A graphic showing lungs, a person in pain, and a blob representing a tumor on the left (these represent how cancer diagnosis and treatment used to be based primarily on the tissue of origin, clinical presentation, and tumor morphology) with an arrow pointing to a computer with DNA on it on the right (the new approaches made possible by genome sequencing).

Cancer is characterized by uncontrolled cell replication due to somatic mutations—mutations in non-germline cells gained through a patient’s lifetime (Pfeifer 2010). There are many well-studied biological processes that lead to somatic mutations. Some processes are exogenous in origin. For example, in non-melanoma skin cancers, sunlight exposure leaves its trace through C-to-T transitions at dipyrimidine sequences and CC-to-TT tandem mutations. Similarly, in smoking-associated lung cancers, we see G-to-T transversions, particularly at methylated CpG sites in TP53 (Pfeifer 2010). Other mutational processes are endogenous in origin (Cannataro, Mandell, and Townsend 2022). However, there are still many unknown processes that cause somatic mutations in cancer (L. B. Alexandrov et al. 2013).

A graphic showing a ray from the sun causing a mutation in the DNA, which then causes uncontrolled cell growth.

Though mutational signatures hadn’t yet been defined, Stratton, Cambelle, & Futreal perfectly summarized their biological motivation in 2009 (Stratton, Campbell, and Futreal 2009):

the catalogue of somatic mutations present in a cancer cell … represents a cumulative archaeological record of all the mutational processes the cancer cell has experienced throughout the lifetime of the patient. It provides a rich, and predominantly unmined, source of information for cancer epidemiologists and biologists with which to interrogate the development of individual tumors

Mutational signatures analysis models a tumor’s mutational landscape as the composition of multiple mutational processes working at once.

A graphic showing the sun, a cigarette, and an unknown mutational process all contributing to the mutational composition of the tumor.

Defining Mutational Signatures

Data: Mutational Catalog \(M\)

Most signatures work focuses on single base substitution (SBS) mutations, though signatures have also been developed for double base substitutions, small insertions and deletions, copy number variations, structural variation, and RNA single base substitutions (Tate et al. 2018).

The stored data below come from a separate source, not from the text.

(** Steps that leave the events and the redactions alone. *)
Lemma frame_honoured s s' : events s' = events s -> redactions s' = redactions s -> store_ok s' -> honoured s -> honoured s'.
Proof. intros He Hr Hok [Ht _ H0' H1 H2 H3]. split; rewrite ?He, ?Hr; done. Qed.

Lemma reconcile_honoured id s : honoured s -> honoured (reconcile_redactions_for_event persist id s).
Proof. intros Hs. eapply steps_honoured; [apply reconcile_event_steps|done]. by destruct Hs. Qed.

Lemma reconcile_all_honoured iterate s : honoured s -> honoured (reconcile_all_redactions persist iterate s).2.
Proof.
  unfold reconcile_all_redactions. generalize (iterate (withheld (redactions s))), O. intros ids. revert s.
  induction ids as [|id ids IH]; intros s n Hs; simpl; [done|]. apply IH.
  destruct (reconcile_cases id s) as [->|Hstep]; [by destruct Hs|done|by eapply step_honoured].
Qed.

(** A stored event keeps everything but its JSON, which changes only to the text
    of a redacted event. *)
Definition evolves (s s' : PersistentStore) : Prop := forall id e, find id (events s) = Some e ->
  exists json, find id (events s') = Some (set_json json e) /\ (json = ev_json e \/ exists policy, redacted_text policy json).

Lemma evolves_refl s : evolves s s.
Proof. intros id e He. exists (ev_json e). rewrite set_same_json. auto. Qed.

Lemma evolves_trans a b c : evolves a b -> evolves b c -> evolves a c.
Proof.
  intros Hab Hbc id e He. destruct (Hab id e He) as (j & Hj & Hj'), (Hbc id _ Hj) as (k & Hk & Hk').
  exists k. split; [exact Hk|]. simpl in Hk'. naive_solver.
Qed.

Lemma evolves_events s s' : events s' = events s -> evolves s s'.
Proof. intros He. pose proof (evolves_refl s) as Hr. unfold evolves in *. by rewrite He. Qed.

Lemma mirror_evolves e s : table_ok (events s) -> contains (ev_event_id e) (events s) = false -> evolves s (mirror_event e s).
Proof.
  intros Hok Hnew%not_contained id x Hx. exists (ev_json x). split; [|by left]. rewrite set_same_json. simpl.
  rewrite find_inserted by done. destruct (decide _) as [->|]; [congruence|done].
Qed.

Lemma step_evolves id s s' : redaction_step id s s' -> evolves s s'.
Proof.
  intros [r t output _ _ Hr _ Hf _ _] i e He. pose proof Hr as [_ _ _ _ _ _ _ _ _ _ Hft _ _ _ _ _]. rewrite Hf.
  destruct (decide (i = ev_event_id t)) as [->|]; [|exists (ev_json e); rewrite set_same_json; auto].
  rewrite Hft in He. simplify_eq. exists output. split; [done|]. right. by eapply redacts_text.
Qed.

Lemma steps_evolve ids s s' : rtc (some_redaction ids) s s' -> evolves s s'.
Proof.
  induction 1 as [|a b c (id & _ & Hs) _ IH]; [apply evolves_refl|]. eapply evolves_trans; [by eapply step_evolves|done].
Qed.

Lemma reconcile_all_evolves iterate s : table_ok (events s) -> evolves s (reconcile_all_redactions persist iterate s).2.
Proof.
  unfold reconcile_all_redactions. generalize (iterate (withheld (redactions s))), O. intros ids. revert s.
  induction ids as [|id ids IH]; intros s n Hs; simpl; [apply evolves_refl|].
  destruct (reconcile_cases id s Hs) as [->|Hstep]; [by apply IH|].
  eapply evolves_trans; [by eapply step_evolves|]. apply IH. by eapply step_table_ok.
Qed.

Lemma stored_event_honoured u s : contains (ev_event_id (pu_event u)) (events s) = false -> honoured s ->
  let s' := apply_store_event_with_state no_observer u s in honoured s' /\ evolves s s'.
Proof.
  intros Hnew Hs s'. assert (events s' = events (mirror_event (pu_event u) s) /\ redactions s' = redactions (mirror_event (pu_event u) s))
    as [He Hr].
  { subst s'. unfold apply_store_event_with_state. rewrite Hnew. by destruct (pu_state u), (pu_membership u). }
  split.
  - eapply frame_honoured; [exact He|exact Hr| |by apply mirror_honoured].
    apply (store_step_ok no_observer s); [by intros ? ?|by apply step_event|by destruct Hs].
  - eapply evolves_trans; [apply mirror_evolves; [by destruct Hs|done]|by apply evolves_events].
Qed.

Lemma service_step_honoured s s' : service_step s s' -> honoured s -> honoured s' /\ evolves s s'.
Proof.
  intros Hstep Hs. pose proof (h_table s Hs) as Hok. destruct Hstep as [s s' Hst|commit e s|iterate s].
  - destruct Hst as [st prev s|u s|room p s|rows trs mbs s].
    + split; [|by apply evolves_events]. apply (frame_honoured s); [done|done| |done].
      apply (store_step_ok no_observer s); [by intros ? ?|by apply step_current|by destruct Hs].
    + destruct (contains (ev_event_id (pu_event u)) (events s)) eqn:Ec.
      * unfold apply_store_event_with_state. rewrite Ec. split; [done|apply evolves_refl].
      * destruct (stored_event_honoured u s Ec Hs) as [Hs' He].
        assert (apply_store_event_with_state (reconcile_redactions_for_event persist) u s =
          reconcile_redactions_for_event persist (ev_event_id (pu_event u)) (apply_store_event_with_state no_observer u s)) as ->
          by (unfold apply_store_event_with_state; by rewrite Ec).
        split; [by apply reconcile_honoured|]. eapply evolves_trans; [exact He|]. eapply steps_evolve, reconcile_event_steps.
        by destruct Hs'.
    + split; [|by apply evolves_events]. apply (frame_honoured s); [done|done| |done].
      apply (store_step_ok no_observer s); [by intros ? ?|by apply step_projection|by destruct Hs].
    + split; [|by apply evolves_events]. apply (frame_honoured s); [done|done| |done].
      apply (store_step_ok no_observer s); [by intros ? ?|by apply step_reload|by destruct Hs].
  - unfold store_event. destruct (contains _ _) eqn:Ec; [split; [done|apply evolves_refl]|].
    destruct (commit s e); simpl; [|split; [done|apply evolves_refl]]. pose proof (mirror_honoured e s Ec Hs) as Hm.
    split; [by apply reconcile_honoured|]. eapply evolves_trans; [by apply mirror_evolves|].
    eapply steps_evolve, reconcile_event_steps. by destruct Hm.
  - split; [by apply reconcile_all_honoured|by apply reconcile_all_evolves].
Qed.

Lemma empty_store_honoured : honoured empty_store.
Proof. split; [apply empty_table_ok|apply empty_store_ok|done..]. Qed.

Lemma service_honoured s s' : rtc service_step s s' -> honoured s -> honoured s' /\ evolves s s'.
Proof.
  induction 1 as [s|a b c Hs _ IH]; intros Ha; [split; [done|apply evolves_refl]|].
  destruct (service_step_honoured a b Hs Ha) as [Hb Hab]. destruct (IH Hb) as [Hc Hbc].
  split; [done|]. by eapply evolves_trans.
Qed.

(** C10. In every store the server builds by storing events with the reconciler
    installed, updating room state and reconciling all redactions, whatever the
    database refuses: an event whose redaction was applied holds the JSON of a
    redacted event; a redaction that names an event is withheld from clients
    unless an event of its own room has been redacted; the state, transition and
    membership indexes stay exact; and from then on a stored event keeps its
    identity, room, sender, position and status, and its JSON changes only to
    that of a redacted event. *)
Theorem redactions_are_honoured s s' : rtc service_step empty_store s -> rtc service_step s s' ->
  (forall t r, applied_redaction_of (redactions s) t = Some r ->
     exists row policy, find t (events s) = Some row /\ redacted_text policy (ev_json row))
  /\ (forall target r, r ∈ redactions_naming (redactions s) target ->
       redaction_is_withheld (redactions s) r = false ->
       exists t rr rt, find r (events s) = Some rr /\ find t (events s) = Some rt /\ ev_room_id rr = ev_room_id rt
         /\ is_Some (applied_redaction_of (redactions s) t))
  /\ store_ok s /\ evolves s s'.
Proof.
  intros Hs Hs'. destruct (service_honoured _ _ Hs empty_store_honoured) as [Hh _].
  destruct (service_honoured _ _ Hs' Hh) as [_ He]. destruct Hh as [_ Hok _ _ Happ Hshown].
  split; [exact Happ|]. split; [|by split]. intros target r Hr Hw. unfold redactions_naming in Hr.
  destruct (by_target (redactions s) !! target) as [ids|] eqn:Eb; simpl in Hr; [|by apply not_elem_of_nil in Hr].
  apply (Hshown target ids r Eb Hr). by apply bool_decide_eq_false in Hw.
Qed.
End Reconcile.
End Flow.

For SBSs, a “type” of mutation is defined by the change in the sequence and the nucleotides on either side. For instance, a sequence ACT mutated to AGT has a C>G substitution (the mutation) with an A on the left and a T on the right (the context). We represent this mutation type as “A[C>G]T”.

In the simplest case, we’re not concerned with which DNA strand the mutation was on, so we only consider substitutions at a C or a T. This gives six options for the substitution (C>A, C>G, C>T, T>A, T>C, T>G) and four options each for the nucleotides on the left and right, so a total of \(6 \times 4 \times 4\) = 96 SBS mutation types. We use base-pair matching to convert mutations at a G or an A into one of these 96 types.

A tumor’s mutational catalog is how often each mutation type appears across its genome. The catalog for each tumor genome \(g\), \(M_{g}\), is a vector of length 96. The full mutational catalog matrix \(M\) has dimension 96 x G where G is the total number of tumor genomes, and tumors’ catalogs are the columns.

\(M\) = mutational catalog matrix, our observed data

\(M_{kg}\) = count of mutation type \(k\) in tumor genome \(g\)

A graphic showing an example mutational catalog matrix on a computer screen. The rows are labelled with mutation types and columns are labelled "Sample 1",...,"Sample G".

Latent Factors: Mutational Signatures \(P\)

A mutational signature is a mathematical representation of a mutational process defining how likely the mutational process is to give rise to each type of mutation. Mathematically, signature \(n\), denoted \(P_n\), is a probability distribution over these mutation types. The complete signatures matrix \(P\) has dimension 96 x N where N is the total number of signatures, and signatures are columns.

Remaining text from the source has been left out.